Las esculturas eran de piedra rojiza, algunas con oro descascarado en los labios o los dedos. Cada una distinta, con rostros que no eran perfectos, sino vivos: una mirada cansada, otra piadosa, otra burlona. Decían que el artesano que las había hecho se volvió loco después de terminar la última. Que en cada escultura había enterrado una emoción, y que por eso la pagoda vibraba con algo que no se podía nombrar.

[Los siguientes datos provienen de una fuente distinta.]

(** After a tick, a dialled peer is connected unless it was lost and is unreachable. *)
Lemma dial_tick_spec {HO : HashOrder} reachable d p : p ∈ dial_peers d →
  p ∈ active_peers (dial_tick reachable d) ↔ p ∈ active_peers d ∨ reachable p = true.
Proof.
  intros Hp. unfold dial_tick. rewrite (proj2 (try_all_spec reachable _ d) p), elem_of_hs_iter.
  rewrite elem_of_difference. destruct (decide (p ∈ active_peers d)); tauto.
Qed.

(** ** Concrete instances *)

(** The [bincode] layout of two signals, a 32-bit variant number and the fields; the other
    signals are not encoded. *)
Definition plain_serialize (s : Signal) : result unit bytes :=
  match s with
  | SigPing t n => if (t <? 2 ^ 64)%N && (n <? 2 ^ 64)%N then Ok (u32_le 4 ++ u64_le t ++ u64_le n) else Err tt
  | SigAuth p => if (p <? 2 ^ 256)%N then Ok (u32_le 7 ++ id_bytes p) else Err tt
  | _ => Err tt
  end.

Definition plain_deserialize (bs : bytes) : result unit Signal :=
  let body := drop 4 bs in
  if (of_le (take 4 bs) =? 4)%N then Ok (SigPing (of_le (take 8 body)) (of_le (drop 8 body)))
  else if (of_le (take 4 bs) =? 7)%N then Ok (SigAuth (of_be body))
  else Err tt.

#[export] Instance plain_codec : Codec :=
  {| CodecError := unit; serialize := plain_serialize; deserialize := plain_deserialize |}.

Lemma ok_inj {E A} (x y : A) : Ok (E := E) x = Ok y → x = y.
Proof. congruence. Qed.

Lemma of_le_u64 x : (x < 2 ^ 64)%N → of_le (u64_le x) = x.
Proof. intros H. unfold u64_le. rewrite of_le_le_bytes. by apply N.mod_small. Qed.

#[export] Instance plain_codec_laws : CodecLaws plain_codec.
Proof.
  intros s bs. cbn. destruct s as [| | | |t n| | |p]; cbn [plain_serialize]; try done.
  - destruct (N.ltb_spec t (2 ^ 64)); [|done]. destruct (N.ltb_spec n (2 ^ 64)); [|done].
    intros E. apply ok_inj in E as <-. unfold plain_deserialize.
    rewrite take_app_length', drop_app_length' by done.
    change (of_le (u32_le 4) =? 4)%N with true. cbv iota zeta.
    rewrite take_app_length', drop_app_length' by done. by rewrite !of_le_u64.
  - destruct (N.ltb_spec p (2 ^ 256)); [|done]. intros E. apply ok_inj in E as <-. unfold plain_deserialize.
    rewrite take_app_length', drop_app_length' by done.
    change (of_le (u32_le 7) =? 4)%N with false. change (of_le (u32_le 7) =? 7)%N with true. cbv iota zeta.
    by rewrite of_be_id_bytes.
Qed.

Definition sample_signals : list Signal := [SigPing 5 1; SigPing 300 2].
Definition sample_body (s : Signal) : bytes := match plain_serialize s with Ok b => b | Err _ => [] end.
Definition sample_stream : bytes := concat (map (λ s, frame (sample_body s)) sample_signals).
Lemma ingest_typed o s now : osc_typed o → signal_typed s → osc_typed (ingest o s now).1.
Proof using.
  intros Ho Hs. destruct s as [c|s| | | | | |]; cbn [ingest]; try done.
  - unfold ingest_commutative. destruct (registry_get _ _) as [p|]; [|done].
    destruct (negb _); [done|]. case_bool_decide; [done|]. destruct Ho. split; try done.
    apply Forall_app. split; [done|]. by apply Forall_singleton.
  - unfold ingest_stateful. destruct (registry_get _ _) as [p|]; [|done].
    destruct (negb _); [done|]. destruct (_ && _); [done|].
    pose proof (same_typed _ _ (nonce_same o (ss_from s) (ss_domain s) (ss_nonce s)) Ho) as H1.
    destruct (check_and_record_nonce o _ _ _) as [o1 [[]|e]]; [|done]. cbn [fst] in *.
    case_bool_decide; [done|]. destruct (_ =? 0); [done|]. destruct H1. split; try done.
    apply Forall_app. split; [done|]. apply Forall_singleton. by destruct Hs.
Qed.

Lemma seed_typed o a n : osc_typed o → a < 2 ^ 256 → osc_typed (osc_seed_account o a n).
Proof using.
  intros Ho Ha. unfold osc_seed_account. destruct (Supply.mint _ _) as [s ok]. destruct (negb ok); [done|].
  apply with_field_typed; [apply with_dag_typed; [by apply (same_typed o)|]|].
  - apply seed_balance_typed; [apply Ho|done].
  - apply credit_typed; [apply Ho|done].
Qed.

Lemma mark_typed o a : osc_typed o → a < 2 ^ 256 → osc_typed (mark_non_decaying o a).
Proof using. intros Ho Ha. apply with_field_typed; [done|]. apply non_decaying_typed; [apply Ho|done]. Qed.

Lemma lock_stake_typed t op n : stakes_typed t → op < 2 ^ 256 → n < 2 ^ 128 → stakes_typed (lock_stake t op n).1.
Proof using. intros Ht Ho Hn. by apply map_Forall_insert_2. Qed.

Lemma stake_typed o s : osc_typed o → signal_typed (SigStake s) → osc_typed (apply_stake o s).1.
Proof using.
  intros Ho [Hop Ham]. unfold apply_stake. destruct (negb _); [done|].
  pose proof (same_typed _ _ (nonce_same o (sk_operator s) 0 (sk_nonce s)) Ho) as H1.
  destruct (check_and_record_nonce o _ _ _) as [o1 [[]|e]]; [|done]. cbn [fst] in H1. clear Ho o.
  destruct (_ =? _); [done|]. destruct (_ <? sk_amount s).
  - destruct (_ <? _); [done|].
    pose proof (debit_typed (wave_field o1) (sk_operator s)
      (sk_amount s - get_stake (stake_table o1) (sk_operator s)) (ot_field _ H1) Hop) as Hf.
    destruct (debit_account _ _ _) as [f ok]. cbn [fst] in Hf.
    pose proof (with_field_typed o1 f H1 Hf) as H2. destruct (negb ok); [done|].
    apply with_stakes_typed; [|by apply lock_stake_typed; [apply H2|..]].
    apply with_dag_typed; [done|]. apply balances_typed; [apply H2|].
    apply map_Forall_insert_2; [|apply H2]. split; [done|].
    pose proof (dt_balances _ (ot_dag _ H2)) as Hb.
    destruct (dag_balances _ !! sk_operator s) as [b|] eqn:Hl; cbn; [|done].
    specialize (Hb _ _ Hl). destruct Hb. lia.
  - apply with_stakes_typed; [|by apply lock_stake_typed; [apply H1|..]].
    apply with_dag_typed; [apply with_field_typed; [done|apply credit_typed; [apply H1|done]]|].
    apply balances_typed; [apply H1|]. apply entry_add_typed; [done|apply H1].
Qed.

Los años pasaron. Regresé muchas veces. Una vez con una amante que quería ver “el arte antiguo”, pero salió llorando sin razón. Otra vez con un funcionario que buscaba “potencial turístico”, pero se desorientó al tercer fresco y se marchó murmurando sobre cosas que “no encajaban con la lógica”.

Una vez me quedé solo, justo cuando el sol caía. La luz entraba oblicua por las celosías de madera como si el mundo entero se filtrara en líneas. Y en ese momento, lo escuché: un murmullo bajo, continuo, como un rezo masticado por siglos.

Me acerqué a una escultura donde Buda extendía una mano hacia el vacío. No parecía querer recibir una ofrenda, sino tocar algo que no estaba. Y entonces comprendí: esa pagoda no era un templo. Era un oído. Un recipiente de plegarias, de secretos, de historias que nadie se atrevió a contar en voz alta.

Me arrodillé. No recé. Solo escuché.

Desde entonces, llevo en el pecho un silencio nuevo. Uno que no pesa, pero tampoco se olvida.

Y cada vez que regreso, sé que la pagoda también me escucha.

Como si yo también, sin saberlo, ya formara parte de sus muros.